At Montclair State University, we are committed to maintaining our status as the premier federally designated institution serving Hispanics in New Jersey. But that doesn’t just mean we are just enrolling Hispanic students – we are also providing them with comprehensive programs and holistic support throughout their college careers to ensure that they not only succeed here, but become successful. problem solvers and leaders in their respective communities. after graduation.
This month alone, our Hispanic Heritage Month programming will include a panel discussion on what it’s like to be a bank examiner, a conversation with Valley Bank about internship opportunities, and level jobs. entry, a webinar with Google to discuss available internships and a panel discussion with three Hispanic United Nations diplomats from Mexico, Costa Rica and the Dominican Republic on their journey to leadership positions.
We also reach out to the communities we serve and offer pre-college programs that provide resources for high school students and their families in English and Spanish. Our Hispanic Student College Institute and Pre-College Institute are offered each summer to juniors and seniors to strengthen their knowledge of applying and transitioning to college, as well as future academic success.
But we can do more than that. The academic community can also serve as a mechanism to properly quantify and document the long-term effects of the pandemic through research, scholarship, and conversations with policymakers and community organizations.

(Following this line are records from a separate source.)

(** scikit-learn and numpy as seen from the repository.  [learned] is
    the fitted state of a model object ([None] on a new or cloned one);
    a call of [fit] sees the hyperparameters, the state the object is in
    and the data. *)
Class Sklearn (cell num learned : Type) := {
  sk_fit : hyper -> option learned -> list (list cell) -> list (list cell) -> fit_outcome learned;
  sk_predict : hyper -> option learned -> list (list cell) -> result (list (list cell));
  (** the number of target columns of the [y] the state was fitted on *)
  sk_outputs : learned -> Z;
  (** [modelo.n_outputs_] where [hasattr(modelo, 'n_outputs_')] *)
  sk_n_outputs_attr : hyper -> option learned -> option Z;
  (** [hasattr(modelo.named_steps['imputer'], 'statistics_')] *)
  sk_imputer_statistics : hyper -> option learned -> bool;
  r2_score : list (list cell) -> list (list cell) -> result num;
  mean_squared_error : list (list cell) -> list (list cell) -> result num;
  cross_val_score : hyper -> option learned -> list (list cell) -> list (list cell) ->
                    Z -> scoring -> result (list num);
  np_mean : list num -> num;
  np_std : list num -> num;
  np_sqrt : num -> num;
  np_neg : num -> num;
  (** [SimpleImputer(strategy='mean').fit_transform] *)
  simple_imputer_mean : list (list cell) -> result (list (list cell));
}.

(** ** Metric dictionaries *)

Inductive jval (num : Type) :=
  | JNum (x : num)
  | JNone
  | JStr (s : string).
Arguments JNum {num} x.
Arguments JNone {num}.
Arguments JStr {num} s.

(** Writing the artifacts: [json.dump] into an opened file, and the
    plotting and HTML part of [generar_informe]. *)
Class ReportIO (cell num : Type) := {
  json_dump_file : string -> gmap string (gmap string (jval num)) -> result unit;
  render_informe : list (list cell) -> list (list cell) -> string -> result unit;
}.

(** ** Model objects and the store *)

Section Objects.
Context {cell num learned : Type} `{!Sklearn cell num learned}.

Record pipeline := Obj { params : hyper; state : option learned }.

(** [modelo.fit(X, y)]: the object is changed in place, also when the
    call raises. *)
Definition call_fit (h : gmap nat pipeline) (l : nat) (X y : list (list cell))
  : gmap nat pipeline * result unit :=
  match h !! l with
  | None => (h, Raise (Exn AttributeError "no such object"))
  | Some p =>
      match sk_fit (params p) (state p) X y with
      | Fitted s => (<[l := Obj (params p) (Some s)]> h, Ok tt)
      | FitRaised e after => (<[l := Obj (params p) after]> h, Raise e)
      end
  end.

(** The object as one call of [fit] leaves it. *)
Definition despues_de_fit (p : pipeline) (X y : list (list cell)) : pipeline :=
  match sk_fit (params p) (state p) X y with
  | Fitted s => Obj (params p) (Some s)
  | FitRaised _ after => Obj (params p) after
  end.

(** [modelo.predict(X)] *)
Definition call_predict (h : gmap nat pipeline) (l : nat) (X : list (list cell))
  : result (list (list cell)) :=
  match h !! l with
  | None => Raise (Exn AttributeError "no such object")
  | Some p => sk_predict (params p) (state p) X
  end.

(** [sklearn.base.clone]: same parameters, nothing learned. *)
Definition clone (p : pipeline) : pipeline := Obj (params p) None.

(** [clone(modelo)] as an allocation of a new object. *)
Definition call_clone (h : gmap nat pipeline) (l : nat) : gmap nat pipeline * nat :=
  let l' := fresh (dom h) in
  match h !! l with
  | None => (h, l')
  | Some p => (<[l' := clone p]> h, l')
  end.

(** A newly constructed pipeline. *)
Definition alloc (h : gmap nat pipeline) (p : pipeline) : gmap nat pipeline * nat :=
  let l' := fresh (dom h) in (<[l' := p]> h, l').
End Objects.
Arguments pipeline : clear implicits.

(** ** [utils/evaluacion.py] *)

Section Evaluacion.
Context {cell num learned : Type}.
Context `{!Sklearn cell num learned} `{!ReportIO cell num}.

Definition cv_disponible (cv_scores mse_scores : list num) : gmap string (jval num) :=
  let rmse_scores := map np_sqrt mse_scores in
  list_to_map
    [("r2_mean", JNum (np_mean cv_scores)); ("r2_std", JNum (np_std cv_scores));
     ("rmse_mean", JNum (np_mean rmse_scores)); ("rmse_std", JNum (np_std rmse_scores));
     ("mse_mean", JNum (np_mean mse_scores)); ("mse_std", JNum (np_std mse_scores))].

(** The dictionary stored by the [except Exception] branch. *)
Definition cv_no_disponible (e : exn) : gmap string (jval num) :=
  list_to_map
    [("r2_mean", JNone); ("r2_std", JNone); ("rmse_mean", JNone);
     ("rmse_std", JNone); ("mse_mean", JNone); ("mse_std", JNone);
     ("error", JStr (exn_msg e))].

(** The first [try] block: every exception is caught. *)
Definition evaluar_cv (p : pipeline learned) (X y : list (list cell)) (cv : Z)
  : gmap string (jval num) :=
  match cross_val_score (params p) (state p) X y cv ScoringR2 with
  | Raise e => cv_no_disponible e
  | Ok cv_scores =>
      match cross_val_score (params p) (state p) X y cv ScoringNegMSE with
      | Raise e => cv_no_disponible e
      | Ok neg_scores => cv_disponible cv_scores (map np_neg neg_scores)
      end
  end.

Definition validacion_no_disponible : gmap string (jval num) :=
  list_to_map [("r2", JNone); ("rmse", JNone); ("mse", JNone)].

(** The body of the second [try] block. *)
Definition validacion_metricas (p : pipeline learned) (X_val y_val : list (list cell))
  : result (gmap string (jval num)) :=
  y_pred <-r sk_predict (params p) (state p) X_val ;;
  val_mse <-r mean_squared_error y_val y_pred ;;
  val_r2 <-r r2_score y_val y_pred ;;
  Ok (list_to_map [("r2", JNum val_r2); ("rmse", JNum (np_sqrt val_mse)); ("mse", JNum val_mse)]).

(** The second [try] block: only [except ValueError]. *)
Definition evaluar_validacion (p : pipeline learned) (X_val y_val : list (list cell))
  : result (gmap string (jval num)) :=
  match validacion_metricas p X_val y_val with
  | Ok d => Ok d
  | Raise e => if isinstance_ValueError e then Ok validacion_no_disponible else Raise e
  end.

Definition evaluar_modelo (p : pipeline learned) (X y : list (list cell))
    (X_val y_val : option (list (list cell))) (cv : Z)
  : result (gmap string (gmap string (jval num))) :=
  let resultados : gmap string (gmap string (jval num)) := {[ "cv" := evaluar_cv p X y cv ]} in
  match X_val, y_val with
  | Some Xv, Some yv =>
      d <-r evaluar_validacion p Xv yv ;;
      Ok (<["validation" := d]> resultados)
  | _, _ => Ok resultados
  end.

(** [not hasattr(modelo, 'named_steps') or
     not hasattr(modelo.named_steps['imputer'], 'statistics_')] *)
Definition no_ajustado (p : pipeline learned) : result bool :=
  match named_steps (params p) with
  | None => Ok true
  | Some steps =>
      match step_lookup "imputer" steps with
      | None => Raise (Exn KeyError "imputer")
      | Some _ => Ok (negb (sk_imputer_statistics (params p) (state p)))
      end
  end.

(** [generar_informe]: refits a pipeline that looks unfitted on the
    validation data, predicts and writes the report.  Whatever is raised
    is printed and raised again, so only the store and the outcome are
    kept. *)
Definition generar_informe (h : gmap nat (pipeline learned)) (l : nat)
    (X_val y_val : list (list cell)) (directorio_salida : string)
  : gmap nat (pipeline learned) * result unit :=
  match h !! l with
  | None => (h, Raise (Exn AttributeError "no such object"))
  | Some p =>
      match no_ajustado p with
      | Raise e => (h, Raise e)
      | Ok refit =>
          let '(h1, r1) := if refit then call_fit h l X_val y_val else (h, Ok tt) in
          match r1 with
          | Raise e => (h1, Raise e)
          | Ok _ =>
              match call_predict h1 l X_val with
              | Raise e => (h1, Raise e)
              | Ok y_pred => (h1, render_informe y_val y_pred directorio_salida)
              end
          end
      end
  end.
End Evaluacion.

(** ** [utils/incremental.py] *)

Inductive log_line (num : Type) :=
  | LogInicio (n_epochs batch_size : Z)
  | LogDimensiones (filas_X filas_y : nat)
  | LogEpoca (k : nat) (n_epochs : Z)
  | LogProcesado (end_idx n_samples : nat) (score : num)
  | LogErrorBatch (start_idx end_idx : nat) (msg : string)
  | LogMejor (score : num)
  | LogGenerando
  | LogErrorInformes (msg : string).
Arguments LogInicio {num}.
Arguments LogDimensiones {num}.
Arguments LogEpoca {num}.
Arguments LogProcesado {num}.
Arguments LogErrorBatch {num}.
Arguments LogMejor {num}.
Arguments LogGenerando {num}.
Arguments LogErrorInformes {num}.

(** [range(0, n, step)] *)
Definition py_range (n : nat) (step : Z) : result (list nat) :=
  if (step =? 0)%Z then Raise (Exn ValueError "range() arg 3 must not be zero")
  else if (step <? 0)%Z then Ok []
  else let b := Z.to_nat step in
       Ok (map (fun k => k * b)%nat (seq 0 ((n + b - 1) / b)%nat)).

(** [l[a:b]] for [0 <= a] and [0 <= b] *)
Definition slice {A} (l : list A) (a b : nat) : list A := take (b - a) (drop a l).

Section Imputar.
Context {cell num learned : Type} `{!Sklearn cell num learned}.

Definition imputar_valores_faltantes (X : table cell) : result (table cell) :=
  match X with
  | NdArray m => m' <-r simple_imputer_mean m ;; Ok (NdArray m')
  | _ => Ok X
  end.
End Imputar.

Section Engine.
Context {cell num learned G : Type}.
Context `{!Sklearn cell num learned} `{!ReportIO cell num}.
Context `{!PyFloat num} `{!NumpyRandom G}.

(** The variables of the epoch loop.  [st_fits] and [st_scores] are
    ghost fields: the index arrays the live pipeline was fitted on inside
    the loop and the scores computed on the evaluation set, oldest
    first. *)
Record train_state := St {
  st_heap : gmap nat (pipeline learned);
  mejor_score : num;
  mejor_modelo : option nat;
  st_log : list (log_line num);
  st_fits : list (list nat);
  st_scores : list num;
}.

Definition con_log (st : train_state) (ln : log_line num) : train_state :=
  St (st_heap st) (mejor_score st) (mejor_modelo st) (st_log st ++ [ln])
     (st_fits st) (st_scores st).

(** The [except Exception] branch of the batch. *)
Definition batch_error (st : train_state) (start_idx end_idx : nat) (e : exn) : train_state :=
  con_log st (LogErrorBatch start_idx end_idx (exn_msg e)).

(** The progress line printed every tenth batch. *)
Definition batch_progreso (st : train_state) (start_idx end_idx n_samples b : nat)
    (score : num) : train_state :=
  if ((start_idx + b) mod (b * 10) =? 0)%nat
  then con_log st (LogProcesado end_idx n_samples score)
  else st.

(** The body of the [try] of one batch (lines 96-112). *)
Definition batch_step (modelo : nat) (X_eval y_eval : list (list cell))
    (n_samples b : nat) (st : train_state) (start_idx : nat)
    (batch_indices : list nat) (X_batch y_batch : list (list cell)) : train_state :=
  let end_idx := Nat.min (start_idx + b) n_samples in
  let '(h1, r) := call_fit (st_heap st) modelo X_batch y_batch in
  let st1 := St h1 (mejor_score st) (mejor_modelo st) (st_log st)
                (st_fits st ++ [batch_indices]) (st_scores st) in
  match r with
  | Raise e => batch_error st1 start_idx end_idx e
  | Ok _ =>
      match call_predict h1 modelo X_eval with
      | Raise e => batch_error st1 start_idx end_idx e
      | Ok y_pred =>
          match r2_score y_eval y_pred with
          | Raise e => batch_error st1 start_idx end_idx e
          | Ok score =>
              let scores := st_scores st ++ [score] in
              if fgt score (mejor_score st) then
                let '(h2, c) := call_clone h1 modelo in
                let '(h3, r3) := call_fit h2 c X_batch y_batch in
                let st3 := St h3 score (Some c) (st_log st)
                              (st_fits st ++ [batch_indices]) scores in
                match r3 with
                | Raise e => batch_error st3 start_idx end_idx e
                | Ok _ => batch_progreso st3 start_idx end_idx n_samples b score
                end
              else
                batch_progreso
                  (St h1 (mejor_score st) (mejor_modelo st) (st_log st)
                      (st_fits st ++ [batch_indices]) scores)
                  start_idx end_idx n_samples b score
          end
      end
  end.

(** The inner [for]: slicing the batch out of [X] and [y] is outside
    the [try]. *)
Fixpoint run_batches (modelo : nat) (X y X_eval y_eval : list (list cell))
    (n_samples b : nat) (indices : list nat) (starts : list nat)
    (st : train_state) : result train_state :=
  match starts with
  | [] => Ok st
  | start_idx :: rest =>
      let end_idx := Nat.min (start_idx + b) n_samples in
      let batch_indices := slice indices start_idx end_idx in
      X_batch <-r take_rows X batch_indices ;;
      y_batch <-r take_rows y batch_indices ;;
      run_batches modelo X y X_eval y_eval n_samples b indices rest
        (batch_step modelo X_eval y_eval n_samples b st start_idx
                    batch_indices X_batch y_batch)
  end.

This summer, we hosted the “Build & Broaden Conference: Long-Term Impacts of COVID-19 on Latino Communities in the Tri-State” funded by the National Science Foundation, funded by the National Science Foundation. A forum for presenting timely research findings on this critical topic, the conference also served as a space to connect and intentionally support HEI professors / scholars / researchers in their continuing research efforts. Providing opportunities like this for academics to connect around a central problem will be essential as we try to understand the true gravity of what has happened and develop solutions to a problem that will impact people. generations of Hispanic Americans.
Whether or not an institution is a designated HSI, colleges and universities can serve as agents of change to help all communities recover from the pandemic. During Hispanic Heritage Month and HSI Week, we must remember that the Latin American community has been ravaged by the pandemic – and we have all the resources we need within the walls of our higher education institutions to serve the public good and help them recover.
Katia Paz-Goldfarb is the Senior Associate for Hispanic Initiatives and International Programs at Montclair State University.